European Free Software / US patent issue

Bernhard Reiter bernhard at
Thu Jan 16 18:53:28 UTC 2003

On Thu, Jan 16, 2003 at 07:14:51PM +0100, Benja Fallenstein wrote:
> I'm a developer on a FS project [] which is partially 
> based on technology that is patented in the US. We're currently trying 
> to work out how to deal with this in order to remain Free, i.e. whether 
> we can get a license from the patent holder (aking to the FSF-approved 
> Open Patent License 2.0), 

AFAIK the Open Patent License is not really fully "approved" by the FSF.
You certainly refer to the rtlinux patent and the agreement
between the FSF and FSMlabs to license their patent under the Open
Patent License.

The agreement was made in this special case, because the
controversy and software was already there. It does not necessarily mean
that the FSF will prefer agreements like this and the Open Patent
License in other cases.

Even when a patent is license under the Open Patent License
many problems remain for the Free Software community.
One is the right to learn, you cannot examine a software and use
the knowledge you've gained.

> whether we have to switch to a different, 
> non-patented technology (which would severely impact the character of 
> our project), etc.

This is the best option you have.
For the long term software patents have to be attacked 
on the political level.

Raise your voice to your political representatives
that your research is in danger by this patent legislation.

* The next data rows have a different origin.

(** The MsgLeaveRoom case of [handleMessage].  [pid] and [proomID] are the
    id and the [roomID] field of the connection's player [p]; the result is
    the hub and [p.roomID] afterwards.  The room is an object shared with the
    hub's map, where [getRoom] found it under the key [ToUpper proomID]: what
    the handler does to it is done to the map's entry.  A member stored under
    [pid] is [p] itself (ids are unique), so [removePlayer] clears
    [p.roomID] exactly when [pid] is a member. *)
Definition handleMessage_LeaveRoom (pid proomID : string) (h : Hub)
  : Hub * string :=
  if decide (proomID = "") then (h, proomID)
  else
    match getRoom ToUpper h proomID with
    | None => (h, proomID)
    | Some room =>
        let proomID' := match players room !! pid with
                        | Some _ => ""
                        | None => proomID
                        end in
        let room1 := removePlayer pid room in
        if playerCount room1 =? 0 then
          (removeRoomIfEmpty proomID
             (setRooms (<[ToUpper proomID := resetToLobby room1]> (rooms h)) h),
           proomID')
        else
          (setRooms (<[ToUpper proomID := broadcastLobbyUpdate room1]> (rooms h)) h,
           proomID')
    end.

End Leave.

End Connection.

(** ** The server: the countdown task *)

Module Countdown.
Import Server Session.

Definition countdownMsg (i : Z) : protocol.Envelope :=
  protocol.mkEnvelope protocol.MsgCountdown (protocol.CountdownPayload i).

(* one round of the loop of the countdown task *)
Definition countdownTick (i : Z) (r : Room) : Room :=
  broadcastToAll (countdownMsg i) (setCountdown i r).

(** The task [startCountdown] starts, with nothing else happening to the room
    meanwhile: the loop runs for i = 3, 2, 1, a second apart, then
    [startGame] with the seed it draws. *)
Definition countdownTask (newSeed : Z) (r : Room) : Room :=
  startGame newSeed (foldl (fun r i => countdownTick i r) r [3; 2; 1]).

End Countdown.

(** ** The client: targeting *)

Module Tui.

Inductive GameMode := ModeNone | ModeSingle | ModeMulti.

#[export] Instance GameMode_eq_dec : EqDecision GameMode.
Proof. solve_decision. Defined.

(* protocol.OpponentState; the score, level, lines, winner flag and board of
   the snapshot play no part below *)
Record OpponentState := mkOpponent {
  PlayerID : string;
  PlayerName : string;
  Alive : bool
}.

(* what the client sends to the server *)
Inductive ClientMsg :=
  | MsgSetTarget (target_id : string)
  | MsgLinesCleared (count attack_power : Z)
  | MsgPlayerDead.

(** The fields of the TUI's [Model] that targeting reads and writes.
    [connected] is [m.client != nil]; [outbox] holds what [m.client.Send] was
    given, oldest first. *)
Record Model := mkModel {
  mode : GameMode;
  opponents : list OpponentState;
  targetID : string;
  targetIndex : Z;
  connected : bool;
  outbox : list ClientMsg
}.

Definition setTarget (id : string) (idx : Z) (m : Model) : Model :=
  {| mode := mode m; opponents := opponents m; targetID := id;
     targetIndex := idx; connected := connected m; outbox := outbox m |}.

(* m.client.Send(env), when there is a client *)
Definition notify (msg : ClientMsg) (m : Model) : Model :=
  if connected m
  then {| mode := mode m; opponents := opponents m; targetID := targetID m;
          targetIndex := targetIndex m; connected := connected m;
          outbox := outbox m ++ [msg] |}
  else m.

(* for i, x := range ids { if x == id { pos = i; break } }: the position of
   the first [id] from position [i] on, [pos] when there is none *)
Fixpoint firstIndex (ids : list string) (id : string) (i pos : Z) : Z :=
  match ids with
  | [] => pos
  | x :: rest => if decide (x = id) then i else firstIndex rest id (i + 1) pos
  end.

(* the ids of the opponents with [opp.Alive], in the order of the list *)
Definition aliveIDs (m : Model) : list string :=
  PlayerID <$> List.filter Alive (opponents m).

(** [cycleTarget]; [None] is a panic *)
Definition cycleTarget (m : Model) : option Model :=
  if negb (bool_decide (mode m = ModeMulti)) || (GoInt.len (opponents m) =? 0)
  then Some m
  else
    let alive := aliveIDs m in
    if GoInt.len alive =? 0 then Some (setTarget "" (-1) m)
    else
      let currentPos := firstIndex alive (targetID m) 0 (-1) in
      let nextPos := GoInt.add currentPos 1 in
      m1 ← (if GoInt.len alive <=? nextPos then Some (setTarget "" (-1) m)
            else
              id ← GoInt.index alive nextPos;
              Some (setTarget id
                      (firstIndex (PlayerID <$> opponents m) id 0 (targetIndex m))
                      m));
      Some (notify (MsgSetTarget (targetID m1)) m1).

(* the Tab key pressed [k] times *)
Fixpoint cycles (k : nat) (m : Model) : option Model :=
  match k with
  | O => Some m
  | S k' => m' ← cycleTarget m; cycles k' m'
  end.

(* the target after [i] presses from "random": none, then the alive
   opponents in their order *)
Definition posID (ids : list string) (i : nat) : string :=
  match i with
  | O => ""
  | S i' => default "" (ids !! i')
  end.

> One thing that has been brought up is that the patent is registered in 
> the US, not, as far as we know, the EU, and that software patents are 
> officially still-- hum, how to say this-- 'somewhat illegal' here. 

Well some still exist.

> So, it seems like there could be a possibility of restricting
> access to non-US countries, as provided for by the LGPL clause 12
> (don't know right off my head which clause it is in the GPL). This
> is obviously not desirable, but may be an option if we cannot get
> a patent license. 

It is an option and might be even better than
an agreement including the Open Patent License,
because such an agreement always comes with extra costs.

On the political side it also puts more pressure on
the US for allowing software patents, if Europe has an advantage here.

> However, I do not know enough about patent law to have a clue whether or 
> not US patents are enforcible in Europe and whether the patent holder 
> could file for a EU patent in addition to the US patent or anything. 

They could, but it is an independent process,
they cannot rely on the US patent itself.
US patents are not directly enforcable in Europe to my knowledge.

> Also I have no idea whether or not we can continue to use the Savannah 
> services for our project if we're forced to add a geographical 
> limitation to our code's license.

Patents often only cover actual commercial use.
But some legislation will consider a lawsuite 
for helping to violate a patent.

If you add the explicit warning that the code 
cannot be use in the US because of the patent,
it should be fine to host it on savannah, because
the could would be easy to access anyware in the world anyway.

> I need some advice here-- not legal advice, obviously, which I guess you 
> cannot give, but informed opinions. Any comments are appreciated. I hope 
> that this can be considered more or less on-topic; if anybody has ideas 
> for a better forum to ask about this, please tell me.

It is on topic.
If you want better information on the legal side of software patents
in Europe, you have to go to the ffii or eurolinux lists.